(Stored data entries)
.....
(* ===== verification/SrsAdGuard.v ===== *)
(** * AdGuard rules of a rule-set

    AdGuard patterns ([||name^], [|name], [name]) are kept in a succinct set
    of their own ([route/srs.rs]): an anchor at the start is a label at the
    end of the reversed key, a missing anchor at the end a backspace at its
    start, and a star matches any bytes. *)

From stdpp Require Import base numbers list sets gmap.
From Stdlib Require Import ZArith Lia.
From S2P Require Import Prelude Text SrsWire SrsSet SrsTrie SrsDomain.

Local Open Scope Z_scope.

Definition BACKSPACE : Z := 8.
Definition STAR : Z := 42.
Definition BAR : Z := 124.
Definition CARET : Z := 94.

Module AdGuard.
Import Succinct.

(** ** Matching *)

Section matching.
Context (s : SuccinctSet).

(** [matches_adguard_key]: [levels] is the depth left, [101 - depth]. *)
Fixpoint matches_adguard_key (levels : nat) : list Z -> nat -> nat -> bool :=
  match levels with
  | O => fun _ _ _ => false
  | S levels =>
      (* the labels of a node, for the byte [current] *)
      let scan (follow : list Z -> nat -> nat -> bool) (current : Z) (key : list Z) (node : nat) :=
        fix scan (fuel index : nat) : bool :=
          match fuel with
          | O => false
          | S fuel =>
              if bit (bitmap s) index then false
              else
                match label s node index with
                | None => false
                | Some l =>
                    if decide (l = CR) then true
                    else
                      match child s node index with
                      | None => false
                      | Some c =>
                          if bool_decide (l = LF) && bool_decide (current = DOT) && bit (leaves s) c then true
                          else if decide (l = current) then follow key c (node_start s c)
                          else if bool_decide (l = STAR \/ l = BACKSPACE)
                                  && (matches_adguard_key levels (current :: key) c (node_start s c)
                                      || existsb (fun suffix => matches_adguard_key levels suffix c (node_start s c))
                                           ((fun n => drop n key) <$> seq 0 (S (length key))))
                               then true
                               else scan fuel (S index)
                      end
                end
          end in
      (* the labels of a node after the last byte *)
      let scan_last (node : nat) :=
        fix scan_last (fuel index : nat) : bool :=
          match fuel with
          | O => false
          | S fuel =>
              if bit (bitmap s) index then false
              else
                match label s node index with
                | None => false
                | Some l =>
                    if decide (l = CR \/ l = LF \/ l = BACKSPACE) then true
                    else if decide (l = STAR) then
                      match child s node index with
                      | None => false
                      | Some c => matches_adguard_key levels [] c (node_start s c)
                      end
                    else scan_last fuel (S index)
                end
          end in
      fix follow (key : list Z) (node index : nat) : bool :=
        match key with
        | [] => bit (leaves s) node || scan_last node (label_fuel s) index
        | current :: key => scan follow current key node (label_fuel s) index
        end
  end.

(** The loop over the parent domains of the key; each has fewer bytes. *)
Fixpoint match_parents (fuel : nat) (key : list Z) : bool :=
  match fuel with
  | O => false
  | S fuel =>
      matches_adguard_key 101 (BACKSPACE :: key) 0 0
      || match list_find (eq DOT) key with
         | None => false
         | Some (dot, _) => match_parents fuel (drop (S dot) key)
         end
  end.

Definition matches_adguard (domain : text) : bool :=
  let key := chars_rev domain in
  matches_adguard_key 101 key 0 0 || match_parents (S (length key)) key.
End matching.

(** ** Keys *)

Definition adguard_key (original : text) : result SrsError (list Z) :=
  let '(rule, suffix, start) :=
    match strip_prefix [BAR; BAR] original with
    | Some value => (value, true, false)
    | None =>
        match strip_prefix [BAR] original with
        | Some value => (value, false, true)
        | None => (original, false, false)
        end
    end in
  let has_end := ends_with_byte CARET rule in
  let rule := if has_end then take (length rule - 1) rule else rule in
  let encoded := if suffix : bool then LF :: rule else if start : bool then rule else CR :: rule in
  let encoded := if has_end then encoded else trim_end_matches DOT encoded ++ [BACKSPACE] in
  if decide (encoded = []) then Err EmptyAdGuardRule else Ok (Domain.reverse_domain encoded).

Definition build_adguard_keys (rules : list text) : result SrsError (list (list Z)) :=
  keys ← Domain.try_fold (fun keys rule => key ← adguard_key rule; Ok (keys ++ [key])) [] rules;
  Ok (Domain.dedup (Domain.sort keys)).

Definition dump_rule (key : list Z) : result SrsError text :=
  value ← Domain.reverse_utf8 key;
  let '(value, is_suffix, has_start) :=
    match strip_prefix [CR] value with
    | Some rest => (rest, false, false)
    | None =>
        match strip_prefix [LF] value with
        | Some rest => (rest, true, false)
        | None => (value, false, true)
        end
    end in
  let '(value, has_end) :=
    if ends_with_byte BACKSPACE value then (removelast value, false) else (value, true) in
  let value := if is_suffix : bool then [BAR; BAR] ++ value else if has_start : bool then BAR :: value else value in
  Ok (if has_end : bool then value ++ [CARET] else value).

Definition dump_adguard_matcher (keys : list (list Z)) : result SrsError (list text) :=
  Domain.try_fold (fun rules key => rule ← dump_rule key; Ok (rules ++ [rule])) [] keys.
.....
Exercise objective
Your answer must be an exact transcription of all the data above.

Solution
(* ===== verification/SrsAdGuard.v ===== *)
(** * AdGuard rules of a rule-set

    AdGuard patterns ([||name^], [|name], [name]) are kept in a succinct set
    of their own ([route/srs.rs]): an anchor at the start is a label at the
    end of the reversed key, a missing anchor at the end a backspace at its
    start, and a star matches any bytes. *)

From stdpp Require Import base numbers list sets gmap.
From Stdlib Require Import ZArith Lia.
From S2P Require Import Prelude Text SrsWire SrsSet SrsTrie SrsDomain.

Local Open Scope Z_scope.

Definition BACKSPACE : Z := 8.
Definition STAR : Z := 42.
Definition BAR : Z := 124.
Definition CARET : Z := 94.

Module AdGuard.
Import Succinct.

(** ** Matching *)

Section matching.
Context (s : SuccinctSet).

(** [matches_adguard_key]: [levels] is the depth left, [101 - depth]. *)
Fixpoint matches_adguard_key (levels : nat) : list Z -> nat -> nat -> bool :=
  match levels with
  | O => fun _ _ _ => false
  | S levels =>
      (* the labels of a node, for the byte [current] *)
      let scan (follow : list Z -> nat -> nat -> bool) (current : Z) (key : list Z) (node : nat) :=
        fix scan (fuel index : nat) : bool :=
          match fuel with
          | O => false
          | S fuel =>
              if bit (bitmap s) index then false
              else
                match label s node index with
                | None => false
                | Some l =>
                    if decide (l = CR) then true
                    else
                      match child s node index with
                      | None => false
                      | Some c =>
                          if bool_decide (l = LF) && bool_decide (current = DOT) && bit (leaves s) c then true
                          else if decide (l = current) then follow key c (node_start s c)
                          else if bool_decide (l = STAR \/ l = BACKSPACE)
                                  && (matches_adguard_key levels (current :: key) c (node_start s c)
                                      || existsb (fun suffix => matches_adguard_key levels suffix c (node_start s c))
                                           ((fun n => drop n key) <$> seq 0 (S (length key))))
                               then true
                               else scan fuel (S index)
                      end
                end
          end in
      (* the labels of a node after the last byte *)
      let scan_last (node : nat) :=
        fix scan_last (fuel index : nat) : bool :=
          match fuel with
          | O => false
          | S fuel =>
              if bit (bitmap s) index then false
              else
                match label s node index with
                | None => false
                | Some l =>
                    if decide (l = CR \/ l = LF \/ l = BACKSPACE) then true
                    else if decide (l = STAR) then
                      match child s node index with
                      | None => false
                      | Some c => matches_adguard_key levels [] c (node_start s c)
                      end
                    else scan_last fuel (S index)
                end
          end in
      fix follow (key : list Z) (node index : nat) : bool :=
        match key with
        | [] => bit (leaves s) node || scan_last node (label_fuel s) index
        | current :: key => scan follow current key node (label_fuel s) index
        end
  end.

(** The loop over the parent domains of the key; each has fewer bytes. *)
Fixpoint match_parents (fuel : nat) (key : list Z) : bool :=
  match fuel with
  | O => false
  | S fuel =>
      matches_adguard_key 101 (BACKSPACE :: key) 0 0
      || match list_find (eq DOT) key with
         | None => false
         | Some (dot, _) => match_parents fuel (drop (S dot) key)
         end
  end.

Definition matches_adguard (domain : text) : bool :=
  let key := chars_rev domain in
  matches_adguard_key 101 key 0 0 || match_parents (S (length key)) key.
End matching.

(** ** Keys *)

Definition adguard_key (original : text) : result SrsError (list Z) :=
  let '(rule, suffix, start) :=
    match strip_prefix [BAR; BAR] original with
    | Some value => (value, true, false)
    | None =>
        match strip_prefix [BAR] original with
        | Some value => (value, false, true)
        | None => (original, false, false)
        end
    end in
  let has_end := ends_with_byte CARET rule in
  let rule := if has_end then take (length rule - 1) rule else rule in
  let encoded := if suffix : bool then LF :: rule else if start : bool then rule else CR :: rule in
  let encoded := if has_end then encoded else trim_end_matches DOT encoded ++ [BACKSPACE] in
  if decide (encoded = []) then Err EmptyAdGuardRule else Ok (Domain.reverse_domain encoded).

Definition build_adguard_keys (rules : list text) : result SrsError (list (list Z)) :=
  keys ← Domain.try_fold (fun keys rule => key ← adguard_key rule; Ok (keys ++ [key])) [] rules;
  Ok (Domain.dedup (Domain.sort keys)).

Definition dump_rule (key : list Z) : result SrsError text :=
  value ← Domain.reverse_utf8 key;
  let '(value, is_suffix, has_start) :=
    match strip_prefix [CR] value with
    | Some rest => (rest, false, false)
    | None =>
        match strip_prefix [LF] value with
        | Some rest => (rest, true, false)
        | None => (value, false, true)
        end
    end in
  let '(value, has_end) :=
    if ends_with_byte BACKSPACE value then (removelast value, false) else (value, true) in
  let value := if is_suffix : bool then [BAR; BAR] ++ value else if has_start : bool then BAR :: value else value in
  Ok (if has_end : bool then value ++ [CARET] else value).

Definition dump_adguard_matcher (keys : list (list Z)) : result SrsError (list text) :=
  Domain.try_fold (fun rules key => rule ← dump_rule key; Ok (rules ++ [rule])) [] keys.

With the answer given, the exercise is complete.